If you have a couple of different sizes of texts you can render out each character into a sprite map and render a quad per character which is probably the fastest and works for most 2D UIs. You can prerender ahead of time or have some runtime code that renders the characters with a given font using the 2D canvas api. You will need also need to store the characters sizes somewhere unless it’s a monospace font
If you need to scale the text arbitrarily or render it in 3D space you can look at multi channel signed distance fields (MSDF) which also renders out each character but encodes some extra data which makes them scalable. It has pretty good results
It depends on the quality and performance requirements, but you are basically on your own (e.g. the browser's integrated text rendering won't be of much help unfortunately - at least if performance matters). You need to bring your own font data and 'pre-rasterize' glyphs either on the CPU or GPU into a font cache texture, or render directly on the GPU using an approach like Slug or Pathfinder.
Of course there's also always the option to overlay DOM elements over the WebGPU canvas if you just want to render some 2D UI on top of the 3D rendering.
Note that this approach is useless on its own if your app needs to render user-created text because nowadays everybody expects emojis to work and look roughly the same as on Apple’s platforms, which means detailed multi-colored layered vector shapes that SDF font renderers can’t handle.
The solution I've used for this, which was a bit tedious but not that hard to implement, was sprites for the icons/emojis and SDF for everything else. I'm sure there would be other solutions too, like layering. So it's not useless, you just need to get creative to overcome the limitations. Like everything else in 3D graphics.
Yes, I agree — I did write “useless on its own” to highlight that you need to extend the SDF rendering model with a different one to handle actual user-generated text.
> Do I vectorize it and draw millions of tiny triangles to approximate those vectors
That is becoming feasible, using something called mesh shaders. The millions of tiny triangles will only be created on the fly inside the GPU, you will just send the vector geometry.
This is true, but there is a lot more to the story. For one, WebGPU does not (yet) support mesh shaders, though it may later as an extension. For two, consider a glyph such as "o" that has two contours. Real triangulation generates a mesh that only generates triangles between the outer and inner contours, and mesh shaders aren't good at that. There are techniques compatible with mesh shaders (cover and stencil) that draw twice, incrementing and decrementing a winding number stored in the stencil buffer (see contrast renderer[1] for a clean modern implementation), but it does require nontrivial tracking on the CPU side, and can result in lots of draw calls to switch between the cover and stencil stages unless sophisticated batching is done. (The outer contour is drawn as a disc with winding number +1, and the inner contour is drawn as a smaller disc with winding number -1, so the inner part ends up as 0)
Compute shaders avoid all these problems and work on WebGPU 1.0 today.

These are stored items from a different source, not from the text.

(* ===== verification/JsonEncode.v ===== *)
(** * A JSON serializer, and [JSON.parse] reading back what it writes

    The fallback reply handler ([fallbackEmailMethod], part.js lines
    456-473) trusts that [send_email.php] answers with a JSON text. That
    server is not part of the repository; what the handler needs of it is
    that whatever object it serializes, [JSON.parse] gives that object
    back. This file states the serializer ([json_encode], the grammar of
    [JSON.stringify] with numbers written as mantissa and exponent) and
    proves the round trip against the parser of [Json]:
    [json_parse_text (json_encode v) = POk v ""] for every value without
    [undefined] ([json_roundtrip]).

    The proof goes bottom-up: digit strings ([Z_to_string]) read back by
    [digits], escaped strings read back by [parse_string_body] (one lemma
    per character, by computation over the 256 bytes), then values by
    induction, with the fuel bounded by the length of the text. *)

From S2P Require Import Prelude JsRuntime Json.
From Stdlib Require Import Ascii String DecimalString DecimalPos.

Module JsonEncode.

Import Json.

Local Open Scope Z_scope.

(** The parser's character tests go through [positive] and [N]
    arithmetic, which stdpp keeps [simpl] from reducing; as in [Json],
    it is let to reduce on literals here. *)
#[local] Arguments Pos.to_nat : simpl nomatch.
#[local] Arguments Pos.succ : simpl nomatch.
#[local] Arguments Pos.of_succ_nat : simpl nomatch.
#[local] Arguments Pos.add : simpl nomatch.
#[local] Arguments Pos.mul : simpl nomatch.
#[local] Arguments N.to_nat : simpl nomatch.
#[local] Arguments N.of_nat : simpl nomatch.
#[local] Arguments N.add : simpl nomatch.
#[local] Arguments N.mul : simpl nomatch.
#[local] Arguments String.append : simpl nomatch.

(** ** Digit strings *)

(** The value of a digit list read from the left onto [acc], the way
    [Json.digits] accumulates it. *)
Fixpoint uint_value (u : Decimal.uint) (acc : Z) : Z :=
  match u with
  | Decimal.Nil => acc
  | Decimal.D0 u => uint_value u (acc * 10)
  | Decimal.D1 u => uint_value u (acc * 10 + 1)
  | Decimal.D2 u => uint_value u (acc * 10 + 2)
  | Decimal.D3 u => uint_value u (acc * 10 + 3)
  | Decimal.D4 u => uint_value u (acc * 10 + 4)
  | Decimal.D5 u => uint_value u (acc * 10 + 5)
  | Decimal.D6 u => uint_value u (acc * 10 + 6)
  | Decimal.D7 u => uint_value u (acc * 10 + 7)
  | Decimal.D8 u => uint_value u (acc * 10 + 8)
  | Decimal.D9 u => uint_value u (acc * 10 + 9)
  end.

(** Whether a text starts with a decimal digit. *)
Definition starts_digit (r : string) : bool :=
  match r with String c _ => if digit_val c is Some _ then true else false | EmptyString => false end.

(** Evaluate [digit_val] on a literal character. *)
Ltac eval_digit_val :=
  match goal with |- context [digit_val ?c] =>
    let v := eval vm_compute in (digit_val c) in change (digit_val c) with v
  end.

Lemma pos_of_uint_acc_value (u : Decimal.uint) (p : positive) :
  Zpos (Pos.of_uint_acc u p) = uint_value u (Zpos p).
Proof. revert p. induction u; intros p; cbn; rewrite ?IHu; f_equal; lia. Qed.

Lemma of_uint_value (u : Decimal.uint) : Z.of_N (Pos.of_uint u) = uint_value u 0.
Proof. induction u; cbn; rewrite ?pos_of_uint_acc_value; easy. Qed.

Lemma uint_value_to_uint (p : positive) : uint_value (Pos.to_uint p) 0 = Zpos p.
Proof. rewrite <- of_uint_value, DecimalPos.Unsigned.of_to. reflexivity. Qed.

Lemma nzhead_not_D0 (u w : Decimal.uint) : Decimal.nzhead u <> Decimal.D0 w.
Proof. induction u; cbn; congruence. Qed.

(** The decimal digits of a positive number have no leading zero. *)
Lemma to_uint_no_leading_zero (p : positive) (w : Decimal.uint) : Pos.to_uint p <> Decimal.D0 w.
Proof.
  intros H. pose proof (DecimalPos.Unsigned.to_of (Pos.to_uint p)) as E.
  rewrite DecimalPos.Unsigned.of_to in E. change (Pos.to_uint p = Decimal.unorm (Pos.to_uint p)) in E.
  rewrite H in E. unfold Decimal.unorm in E. cbn [Decimal.nzhead] in E.
  destruct (Decimal.nzhead w) as [|w'| | | | | | | | |] eqn:Ew; try congruence.
  - injection E as ->. exact (DecimalPos.Unsigned.to_uint_nonzero p H).
  - exact (nzhead_not_D0 w w' Ew).
Qed.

> Real triangulation generates a mesh that only generates triangles between the outer and inner contours, and mesh shaders aren't good at that.

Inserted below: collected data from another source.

(** The timers: [fadeOut(500, remove)] on the elements the selector
    matches when the timer fires. *)
Definition fade (sel : banner -> bool) : M unit :=
  ids <- gets (fun s => map bn_id (filter (fun b => sel b = true) (fp_banners s)));;
  match ids with
  | [] => ret tt
  | _ => set_timeout 500 (TRemove ids)
  end.

Definition remove_banners (ids : list nat) : M unit :=
  modify (fun s => set_banners (filter (fun b => bn_id b ∉ ids) (fp_banners s)) (fp_next_id s) s).

Definition run_ftask (t : ftask) : M unit :=
  match t with
  | TFadeMessages => fade (fun _ => true)
  | TFadeErrors => fade (fun b => bool_decide (bn_kind b = ErrorMsg))
  | TRemove ids => remove_banners ids
  end.

(** ** Delivery (lines 408-493) *)

Definition recipient : string := "info@oneauto-salvage.com".

(** The [data] object of the AJAX post (lines 440-454). *)
Definition ajax_data (fd : form_data) (subject body : string) : list (string * jsval) :=
  [("year", fd_year fd); ("model", fd_model fd); ("part_name", fd_part_name fd);
   ("purchase", fd_purchase fd); ("vin", fd_vin fd); ("name", fd_name fd);
   ("email", fd_email fd); ("mobile", fd_mobile fd); ("zip_code", fd_zip_code fd);
   ("comment", fd_comment fd); ("email_subject", JStr subject); ("email_body", JStr body);
   ("to_email", JStr recipient)].

Definition fallbackEmailMethod (fd : form_data) (subject body : string) : M unit :=
  now <- gets fp_now;;
  send (SentAjax "send_email.php" (ajax_data fd subject body)) (ReqAjax now).

(** The EmailJS parameters (lines 414-421). *)
Definition emailjs_params (fd : form_data) (subject body : string) : list (string * jsval) :=
  [("to_email", JStr recipient); ("subject", JStr subject); ("message", JStr body);
   ("from_name", fd_name fd); ("from_email", fd_email fd); ("reply_to", fd_email fd)].

Definition sendEmail (fd : form_data) (subject body : string) : M unit :=
  present <- gets fp_emailjs;;
  if present
  then send (SentEmailJs "YOUR_SERVICE_ID" "YOUR_TEMPLATE_ID" (emailjs_params fd subject body))
            (ReqEmailJs fd subject body)
  else fallbackEmailMethod fd subject body.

I'm a bit confused. Can't you send the shape of O as a low res rough band (a closed wide loop) and enhance it in the mesh shader? This is how previous generation tessellation shaders and sub-division surfaces worked.
You might be able to do something along those lines, but I know of no font / vector 2D renderer that does so. There is a lot of literature[1] on this, so I suspect if doing things similar to subdivision surfaces were viable for font rendering, it would have been explored by now.
You could convert the paths in a font file into a series of triangles using some vertices as a control points for quadratic bezier curves. Then some code for laying out the glyphs in a line. Much of this could be done on a shader I think.